Aside from his work, Jerry loved his family, the Lord and his church at First Free Will Baptist, Elizabethton. “He loved to read his Bible, and it was not unusual for him to get up at 3 and 4 a.m. and begin his day by reading the Word. He would then go to the Country Diner at Watauga and have breakfast with the ladies who worked there,” Susan said.
He often had breakfast with his church friend, Floyd Nave. Floyd, who had COVID-19, preceded Jerry in death. “He and Floyd were best buddies and often went places together. They visited a lot together,” Susan shared.
Jerry was one of these people who enjoyed 15 and 20-minute trips. A trip to Lowe’s or to Wal-Mart, maybe to get just one thing. Wallace Phipps was one of Jerry’s buddies, who often accompanied him on those short trips — run-in and run-out trips as Jerry’s wife referred to them.

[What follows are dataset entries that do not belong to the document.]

(* ===== verification/RateMatch.v ===== *)
(** Bit selection and interleaving of coded bits for transmission, and their
    inverses on the soft bits received
    (src/openair1/PHY/CODING/nrLDPC_coding/nrLDPC_coding_segment/nr_rate_matching.c),
    clauses 5.4.2.1 and 5.4.2.2 of 38.212.

    Lengths are [uint32_t], coded bits bytes, soft bits [int16_t]. *)

From stdpp Require Import base tactics list numbers.
From Stdlib Require Import ZArith Lia.
From S2P Require Import Prelude.

Definition NR_NULL : Z := 2.

(** conversion to [int16_t] *)
Definition s16 (x : Z) : Z := (x + 2 ^ 15) mod 2 ^ 16 - 2 ^ 15.

(** ** Interleaving *)

(** [*fp++ = e0[j]; *fp++ = e1[j]; ...]: the bits [j] of the rows from [i] on *)
Fixpoint put_column (rows : nat) (EQm i j p : Z) (e f : list Z) : outcome (list Z) :=
  match rows with
  | O => Ret f
  | S rows => x ← rd e (i * EQm + j); f ← wr f p x; put_column rows EQm (i + 1) j (p + 1) e f
  end.

(** [for (j = 0; j < EQm; j++)] *)
Fixpoint interleave_loop (cols : nat) (Qm EQm j : Z) (e f : list Z) : outcome (list Z) :=
  match cols with
  | O => Ret f
  | S cols => f ← put_column (Z.to_nat Qm) EQm 0 j (j * Qm) e f; interleave_loop cols Qm EQm (j + 1) e f
  end.

Definition known_Qm (Qm : Z) : bool := (Qm =? 2) || (Qm =? 4) || (Qm =? 6) || (Qm =? 8).

Definition nr_interleaving_ldpc (E Qm : Z) (e f : list Z) : outcome (list Z) :=
  if Qm =? 0 then Undef
  else
    let EQm := Z.quot E Qm in
    f ← mem_write f 0 (replicate (Z.to_nat E) 0);
    if known_Qm Qm then interleave_loop (Z.to_nat EQm) Qm EQm 0 e f else Exit.

(** [*e++ = *f++; *e1++ = *f++; ...] *)
Fixpoint get_column (rows : nat) (EQm i j p : Z) (e f : list Z) : outcome (list Z) :=
  match rows with
  | O => Ret e
  | S rows => x ← rd f p; e ← wr e (i * EQm + j) x; get_column rows EQm (i + 1) j (p + 1) e f
  end.

Fixpoint deinterleave_loop (cols : nat) (Qm EQm j : Z) (e f : list Z) : outcome (list Z) :=
  match cols with
  | O => Ret e
  | S cols => e ← get_column (Z.to_nat Qm) EQm 0 j (j * Qm) e f; deinterleave_loop cols Qm EQm (j + 1) e f
  end.

(** [while (f < end)] with [end = f + E - (Qm - 1)] goes over [E / Qm] columns *)
Definition nr_deinterleaving_ldpc (E Qm : Z) (e f : list Z) : outcome (list Z) :=
  if known_Qm Qm then
    if negb (E %% Qm =? 0) then Exit
    else deinterleave_loop (Z.to_nat (Z.quot E Qm)) Qm (Z.quot E Qm) 0 e f
  else Exit.

(** ** Bit selection *)

Definition index_k0 : list (list Z) := [[0; 17; 33; 56]; [0; 13; 25; 43]].

(** [index_k0[BG - 1][rvidx]] *)
Definition k0_factor (BG rvidx : Z) : outcome Z :=
  if BG - 1 <? 0 then Undef else match index_k0 !! Z.to_nat (BG - 1) with Some l => rd l rvidx | None => Undef end.

(** the length of the circular buffer and the position of the first bit *)
Definition bit_selection_start (Tbslbrm BG Z C rvidx : Z) : outcome (BinInt.Z * BinInt.Z) :=
  let N := u32 (if BG =? 1 then 66 * Z else 50 * Z) in
  let Ncb := if Tbslbrm =? 0 then N else Z.min N (Z.quot (u32 (3 * Tbslbrm)) (2 * C)) in
  k0 ← k0_factor BG rvidx;
  if N =? 0 then Undef else Ret (Ncb, u32 (Z.quot (u32 (k0 * Ncb)) N * Z)).

(** [for (ind = 0; (ind < Ncb) && (k < E); ind++)], [rounds] is [Ncb - ind] *)
Fixpoint repeat_pass (rounds : nat) (d : list Z) (E ind k : Z) (e : list Z) : outcome (Z * list Z) :=
  match rounds with
  | O => Ret (k, e)
  | S rounds =>
      if k <? E then
        x ← rd d ind;
        if x =? NR_NULL then repeat_pass rounds d E (ind + 1) k e
        else e ← wr e k x; repeat_pass rounds d E (ind + 1) (k + 1) e
      else Ret (k, e)
  end.

(** [while (k < E)]: a pass that adds no bit is repeated for ever *)
Fixpoint repeat_bits (passes : nat) (d : list Z) (Ncb E k : Z) (e : list Z) : outcome (list Z) :=
  if k <? E then
    match passes with
    | O => Diverge
    | S passes => '(k, e) ← repeat_pass (Z.to_nat Ncb) d E 0 k e; repeat_bits passes d Ncb E k e
    end
  else Ret e.

(** [memcpy(e + to, d + from, n)] *)
Definition copy_bits (d : list Z) (from n : Z) (e : list Z) (to : Z) : outcome (list Z) :=
  b ← mem_read d from n; mem_write e to b.

(** the bits up to the end of the circular buffer *)
Definition first_bits (d : list Z) (Ncb F Foffset ind E : Z) (e : list Z) : outcome (Z * list Z) :=
  let ind := if (Foffset <=? ind) && (ind <? u32 (F + Foffset)) then u32 (F + Foffset) else ind in
  if ind <? Foffset then
    e ← copy_bits d ind (Foffset - ind) e 0;
    if u32 (E + F) <=? u32 (Ncb - ind) then
      e ← copy_bits d (Foffset + F) (u32 (E - Foffset + ind)) e (Foffset - ind); Ret (E, e)
    else
      e ← copy_bits d (Foffset + F) (u32 (Ncb - Foffset - F)) e (Foffset - ind); Ret (u32 (Ncb - F - ind), e)
  else if E <=? u32 (Ncb - ind) then e ← copy_bits d ind E e 0; Ret (E, e)
  else e ← copy_bits d ind (u32 (Ncb - ind)) e 0; Ret (u32 (Ncb - ind), e).

Definition nr_rate_matching_ldpc (Tbslbrm BG Z : Z) (d e : list BinInt.Z) (C F Foffset rvidx E : BinInt.Z)
    : outcome (BinInt.Z * list BinInt.Z) :=
  if C =? 0 then Ret (-1, e)
  else
    '(Ncb, ind) ← bit_selection_start Tbslbrm BG Z C rvidx;
    if E <? Foffset then Ret (-1, e)
    else if Ncb <? Foffset then Ret (-1, e)
    else
      '(k, e) ← first_bits d Ncb F Foffset ind E e;
      e ← repeat_bits (Z.to_nat (E - k)) d Ncb E k e;
      Ret (0, e).

(** ** Combination of soft bits *)

(** [for (; (ind < hi) && (k < E); ind++) d[ind] += soft_input[k++]], [rounds] is [hi - ind] *)
Fixpoint combine (rounds : nat) (E ind k : Z) (soft_input d : list Z) : outcome (Z * Z * list Z) :=
  match rounds with
  | O => Ret (ind, k, d)
  | S rounds =>
      if k <? E then
        x ← rd d ind; y ← rd soft_input k; d ← wr d ind (s16 (x + y));
        combine rounds E (ind + 1) (k + 1) soft_input d
      else Ret (ind, k, d)
  end.

Fixpoint combine_repeats (passes : nat) (Ncb F Foffset E k : Z) (soft_input d : list Z) : outcome (list Z) :=
  if k <? E then
    match passes with
    | O => Diverge
    | S passes =>
        '(_, k, d) ← combine (Z.to_nat Foffset) E 0 k soft_input d;
        let ind := u32 (Foffset + F) in
        '(_, k, d) ← combine (Z.to_nat (Ncb - ind)) E ind k soft_input d;
        combine_repeats passes Ncb F Foffset E k soft_input d
    end
  else Ret d.

Definition nr_rate_matching_ldpc_rx (Tbslbrm BG Z : Z) (d soft_input : list BinInt.Z) (C rvidx clear E F Foffset : BinInt.Z)
    : outcome (BinInt.Z * list BinInt.Z) :=
  if C =? 0 then Ret (-1, d)
  else
    '(Ncb, ind) ← bit_selection_start Tbslbrm BG Z C rvidx;
    if E <? Foffset then Ret (-1, d)
    else if Ncb <? Foffset then Ret (-1, d)
    else
      d ← (if clear =? 1 then mem_write d 0 (replicate (Z.to_nat Ncb) 0) else Ret d);
      '(ind, k, d) ← combine (Z.to_nat (Foffset - ind)) E ind 0 soft_input d;
      let ind := if (Foffset <=? ind) && (ind <? u32 (Foffset + F)) then u32 (Foffset + F) else ind in
      '(_, k, d) ← combine (Z.to_nat (Ncb - ind)) E ind k soft_input d;
      d ← combine_repeats (Z.to_nat (E - k)) Ncb F Foffset E k soft_input d;
      Ret (0, d).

When he wasn’t on a short trip, Jerry enjoyed watching westerns on TV, and up until the last year or two he grew a small garden in the spring and summer. Jerry also kept two or three nanny goats. “He really enjoyed his nanny goats. He would go out two or three times a day to check on them. He sold them right before he got sick this last time,” Susan said.
A humble man, Jerry always had a testimony about God’s goodness to him and his family. His favorite Bible verse was Psalms 140: 23-34, which was his prayer every day: “Search me, O God, and know my heart; Try me and know my anxious thoughts; And see if there be any hurtful way in me, And lead me in the everlasting way.”
Jerry enjoyed music. He played the guitar and his daughter, Nicole, played the mandolin. “They enjoyed playing together and his favorite song to play and sing was ‘Thank You Lord for Your Blessings On Me,’” Susan shared.
In addition to Nicole, Jerry’s other children were Rhonda Hazelwood, Robin Bolton, Jodye Tipton and Thomas Ledford. He also had grandchildren and great-grandchildren, which he adored.
Jerry Vanhoy may have had a love for piddling and puttering and “running in and running out trips,” but one thing for sure he had a heart that he always kept “tuned in” to God.